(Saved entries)
(* ===== verification/Pit.v ===== *)
(** The programmable interval timer: [kernel/drivers/pc/pit.c],
    [kernel/include/drivers/pc/pit.h].

    Routines are addresses of functions without arguments; calling one is a
    parameter that acts on a state of its own, since no routine the kernel
    installs touches the driver. *)
From stdpp Require Import base numbers list.
From Stdlib Require Import ZArith Lia.
From S2P Require Import Prelude Kernel Ports.

(** * The code *)

Definition PIT_TIMER_CONSTANT : Z := 1000.

(** [hz] counts timer ticks between two calls, not a frequency. *)
Record pit_routine := PitRoutine { hz : Z; func : Z }.

(** The globals of pit.c. *)
Record pit := Pit {
  pit_routines : list pit_routine;   (** [_pit_routines] *)
  pit_routines_size : Z;             (** [_pit_routines_size] *)
  pit_total_timer_ticks : Z
}.

Definition pit_initial : pit := Pit (replicate 64 (PitRoutine 0 0)) 0 0.

(** Returns the index, or -1 converted to [uint16_t]. *)
Definition pit_install_scheduler_routine (r : pit_routine) (p : pit) : outcome (Z * pit) :=
  if 64 <=? pit_routines_size p then Ret (u16 (-1), p)
  else
    rs ← array_set (pit_routines p) (pit_routines_size p) r;
    Ret (pit_routines_size p,
         Pit rs (u16 (pit_routines_size p + 1)) (pit_total_timer_ticks p)).

Definition pit_uninstall_scheduler_routine (index : Z) (p : pit) : outcome pit :=
  r ← array_get (pit_routines p) index;
  rs ← array_set (pit_routines p) index (PitRoutine 0 (func r));
  Ret (Pit rs (pit_routines_size p) (pit_total_timer_ticks p)).

(** Signed division of C. *)
Definition sdiv (a b : Z) : outcome Z := if b =? 0 then Fault else Ret (Z.quot a b).

Definition pit_set_timer_phase (hz : Z) (log : port_log) : outcome port_log :=
  q ← sdiv 1193180 hz;
  let divisor := s16 q in
  Ret (outportb 0x40 (Z.shiftr divisor 8) (outportb 0x40 (Z.land divisor 0xFF)
        (outportb 0x43 0x36 log))).

(** The loop over the routines. *)
Definition pit_run_routines {S} (call : Z → S → outcome S) (p : pit) (s : S) : outcome S :=
  for_range 0 (pit_routines_size p) (λ i s,
    r ← array_get (pit_routines p) i;
    m ← umod (pit_total_timer_ticks p) (hz r);
    if m =? 0 then call (func r) s else Ret s) s.

Definition pit_irq_timer_handler {S} (call : Z → S → outcome S) (int_no : Z) (p : pit) (s : S)
    : outcome (pit * S) :=
  if truthy (int_no ⊖ 32) then Abort
  else
    let p' := Pit (pit_routines p) (pit_routines_size p) (pit_total_timer_ticks p ⊕ 1) in
    s' ← pit_run_routines call p' s;
    Ret (p', s').

Definition pit_get_total_ticks (p : pit) : Z := pit_total_timer_ticks p.

(** Busy waiting: each round of the loop may see a timer interrupt, which the
    list tells; the result is the tick count and the rounds left over. *)
Fixpoint wait_until (desired_ticks ticks : Z) (interrupts : list bool) : outcome (Z * list bool) :=
  if ticks <? desired_ticks then
    match interrupts with
    | [] => NoFuel
    | i :: rest => wait_until desired_ticks (if i then ticks ⊕ 1 else ticks) rest
    end
  else Ret (ticks, interrupts).

Definition pit_timer_wait (seconds ticks : Z) (interrupts : list bool) : outcome (Z * list bool) :=
  wait_until (ticks ⊕ seconds ⊗ PIT_TIMER_CONSTANT) ticks interrupts.

Definition pit_timer_wait_ms (ms ticks : Z) (interrupts : list bool) : outcome (Z * list bool) :=
  wait_until (ticks ⊕ ms ⊗ (PIT_TIMER_CONSTANT / 1000)) ticks interrupts.

(** kernel/kernel/kernel_thread.c *)
Definition kernel_thread_sleep (seconds ticks : Z) (interrupts : list bool) : outcome (Z * list bool) :=
  pit_timer_wait seconds ticks interrupts.

(** * Specification *)

Record pit_inv (p : pit) : Prop := PitInv {
  pit_table : length (pit_routines p) = 64%nat;
  pit_size : 0 ≤ pit_routines_size p ≤ 64;
  pit_ticks : is_u32 (pit_total_timer_ticks p)
}.

(** The routines in use. *)
Definition installed_routines (p : pit) : list pit_routine :=
  take (Z.to_nat (pit_routines_size p)) (pit_routines p).

(** The routines due at a tick, in the order they were installed. *)
Definition due (ticks : Z) (rs : list pit_routine) : list pit_routine :=
  filter (λ r, ticks mod hz r = 0) rs.

(** Calling functions one after the other. *)
Fixpoint call_all {S} (call : Z → S → outcome S) (rs : list pit_routine) (s : S) : outcome S :=
  match rs with
  | [] => Ret s
  | r :: rs' => s' ← call (func r) s; call_all call rs' s'
  end.

(** * Lemmas *)

(** A loop over the first entries of an array. *)
Lemma for_range_list {A S} (l : list A) n (body : A → S → outcome S) s :
  0 ≤ n ≤ Z.of_nat (length l) →
  for_range 0 n (λ i s, x ← array_get l i; body x s) s =
    (fix go (k : list A) (s : S) : outcome S :=
       match k with [] => Ret s | x :: k' => s' ← body x s; go k' s' end) (take (Z.to_nat n) l) s.
Proof.
  intros Hn. unfold for_range. rewrite Z.sub_0_r.
  enough (H : ∀ pre k, l = pre ++ k → (Z.to_nat n ≤ length l)%nat →
    ∀ m s, (m ≤ length k)%nat →
    rounds_all m (Z.of_nat (length pre)) (λ i s, x ← array_get l i; body x s) s =
    (fix go (k : list A) (s : S) : outcome S :=
       match k with [] => Ret s | x :: k' => s' ← body x s; go k' s' end) (take m k) s).
  { apply (H [] l eq_refl); lia. }
  intros pre k Hl _ m. revert pre k Hl. induction m as [|m IH]; intros pre k Hl s' Hm; [by destruct k|].
  destruct k as [|x k]; [simpl in Hm; lia|]. simpl.
  assert (Hx : array_get l (Z.of_nat (length pre)) = Ret x).
  { apply array_get_Ret. split; [lia|]. rewrite Hl, Nat2Z.id, lookup_app_r, Nat.sub_diag by lia. done. }
  rewrite Hx, Ret_bind. destruct (body x s') as [s2| | |]; simpl; [|done..].
  replace (Z.of_nat (length pre) + 1) with (Z.of_nat (length (pre ++ [x])))
    by (rewrite length_app; simpl; lia).
  apply IH; [by rewrite Hl, <- app_assoc|simpl in Hm; lia].
Qed.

WHAT YOU ARE ASKED TO DO ▸ The records are to be duplicated in full, with every word kept exactly.

ANSWER FOR THE TASK ▸
(* ===== verification/Pit.v ===== *)
(** The programmable interval timer: [kernel/drivers/pc/pit.c],
    [kernel/include/drivers/pc/pit.h].

    Routines are addresses of functions without arguments; calling one is a
    parameter that acts on a state of its own, since no routine the kernel
    installs touches the driver. *)
From stdpp Require Import base numbers list.
From Stdlib Require Import ZArith Lia.
From S2P Require Import Prelude Kernel Ports.

(** * The code *)

Definition PIT_TIMER_CONSTANT : Z := 1000.

(** [hz] counts timer ticks between two calls, not a frequency. *)
Record pit_routine := PitRoutine { hz : Z; func : Z }.

(** The globals of pit.c. *)
Record pit := Pit {
  pit_routines : list pit_routine;   (** [_pit_routines] *)
  pit_routines_size : Z;             (** [_pit_routines_size] *)
  pit_total_timer_ticks : Z
}.

Definition pit_initial : pit := Pit (replicate 64 (PitRoutine 0 0)) 0 0.

(** Returns the index, or -1 converted to [uint16_t]. *)
Definition pit_install_scheduler_routine (r : pit_routine) (p : pit) : outcome (Z * pit) :=
  if 64 <=? pit_routines_size p then Ret (u16 (-1), p)
  else
    rs ← array_set (pit_routines p) (pit_routines_size p) r;
    Ret (pit_routines_size p,
         Pit rs (u16 (pit_routines_size p + 1)) (pit_total_timer_ticks p)).

Definition pit_uninstall_scheduler_routine (index : Z) (p : pit) : outcome pit :=
  r ← array_get (pit_routines p) index;
  rs ← array_set (pit_routines p) index (PitRoutine 0 (func r));
  Ret (Pit rs (pit_routines_size p) (pit_total_timer_ticks p)).

(** Signed division of C. *)
Definition sdiv (a b : Z) : outcome Z := if b =? 0 then Fault else Ret (Z.quot a b).

Definition pit_set_timer_phase (hz : Z) (log : port_log) : outcome port_log :=
  q ← sdiv 1193180 hz;
  let divisor := s16 q in
  Ret (outportb 0x40 (Z.shiftr divisor 8) (outportb 0x40 (Z.land divisor 0xFF)
        (outportb 0x43 0x36 log))).

(** The loop over the routines. *)
Definition pit_run_routines {S} (call : Z → S → outcome S) (p : pit) (s : S) : outcome S :=
  for_range 0 (pit_routines_size p) (λ i s,
    r ← array_get (pit_routines p) i;
    m ← umod (pit_total_timer_ticks p) (hz r);
    if m =? 0 then call (func r) s else Ret s) s.

Definition pit_irq_timer_handler {S} (call : Z → S → outcome S) (int_no : Z) (p : pit) (s : S)
    : outcome (pit * S) :=
  if truthy (int_no ⊖ 32) then Abort
  else
    let p' := Pit (pit_routines p) (pit_routines_size p) (pit_total_timer_ticks p ⊕ 1) in
    s' ← pit_run_routines call p' s;
    Ret (p', s').

Definition pit_get_total_ticks (p : pit) : Z := pit_total_timer_ticks p.

(** Busy waiting: each round of the loop may see a timer interrupt, which the
    list tells; the result is the tick count and the rounds left over. *)
Fixpoint wait_until (desired_ticks ticks : Z) (interrupts : list bool) : outcome (Z * list bool) :=
  if ticks <? desired_ticks then
    match interrupts with
    | [] => NoFuel
    | i :: rest => wait_until desired_ticks (if i then ticks ⊕ 1 else ticks) rest
    end
  else Ret (ticks, interrupts).

Definition pit_timer_wait (seconds ticks : Z) (interrupts : list bool) : outcome (Z * list bool) :=
  wait_until (ticks ⊕ seconds ⊗ PIT_TIMER_CONSTANT) ticks interrupts.

Definition pit_timer_wait_ms (ms ticks : Z) (interrupts : list bool) : outcome (Z * list bool) :=
  wait_until (ticks ⊕ ms ⊗ (PIT_TIMER_CONSTANT / 1000)) ticks interrupts.

(** kernel/kernel/kernel_thread.c *)
Definition kernel_thread_sleep (seconds ticks : Z) (interrupts : list bool) : outcome (Z * list bool) :=
  pit_timer_wait seconds ticks interrupts.

(** * Specification *)

Record pit_inv (p : pit) : Prop := PitInv {
  pit_table : length (pit_routines p) = 64%nat;
  pit_size : 0 ≤ pit_routines_size p ≤ 64;
  pit_ticks : is_u32 (pit_total_timer_ticks p)
}.

(** The routines in use. *)
Definition installed_routines (p : pit) : list pit_routine :=
  take (Z.to_nat (pit_routines_size p)) (pit_routines p).

(** The routines due at a tick, in the order they were installed. *)
Definition due (ticks : Z) (rs : list pit_routine) : list pit_routine :=
  filter (λ r, ticks mod hz r = 0) rs.

(** Calling functions one after the other. *)
Fixpoint call_all {S} (call : Z → S → outcome S) (rs : list pit_routine) (s : S) : outcome S :=
  match rs with
  | [] => Ret s
  | r :: rs' => s' ← call (func r) s; call_all call rs' s'
  end.

(** * Lemmas *)

(** A loop over the first entries of an array. *)
Lemma for_range_list {A S} (l : list A) n (body : A → S → outcome S) s :
  0 ≤ n ≤ Z.of_nat (length l) →
  for_range 0 n (λ i s, x ← array_get l i; body x s) s =
    (fix go (k : list A) (s : S) : outcome S :=
       match k with [] => Ret s | x :: k' => s' ← body x s; go k' s' end) (take (Z.to_nat n) l) s.
Proof.
  intros Hn. unfold for_range. rewrite Z.sub_0_r.
  enough (H : ∀ pre k, l = pre ++ k → (Z.to_nat n ≤ length l)%nat →
    ∀ m s, (m ≤ length k)%nat →
    rounds_all m (Z.of_nat (length pre)) (λ i s, x ← array_get l i; body x s) s =
    (fix go (k : list A) (s : S) : outcome S :=
       match k with [] => Ret s | x :: k' => s' ← body x s; go k' s' end) (take m k) s).
  { apply (H [] l eq_refl); lia. }
  intros pre k Hl _ m. revert pre k Hl. induction m as [|m IH]; intros pre k Hl s' Hm; [by destruct k|].
  destruct k as [|x k]; [simpl in Hm; lia|]. simpl.
  assert (Hx : array_get l (Z.of_nat (length pre)) = Ret x).
  { apply array_get_Ret. split; [lia|]. rewrite Hl, Nat2Z.id, lookup_app_r, Nat.sub_diag by lia. done. }
  rewrite Hx, Ret_bind. destruct (body x s') as [s2| | |]; simpl; [|done..].
  replace (Z.of_nat (length pre) + 1) with (Z.of_nat (length (pre ++ [x])))
    by (rewrite length_app; simpl; lia).
  apply IH; [by rewrite Hl, <- app_assoc|simpl in Hm; lia].
Qed.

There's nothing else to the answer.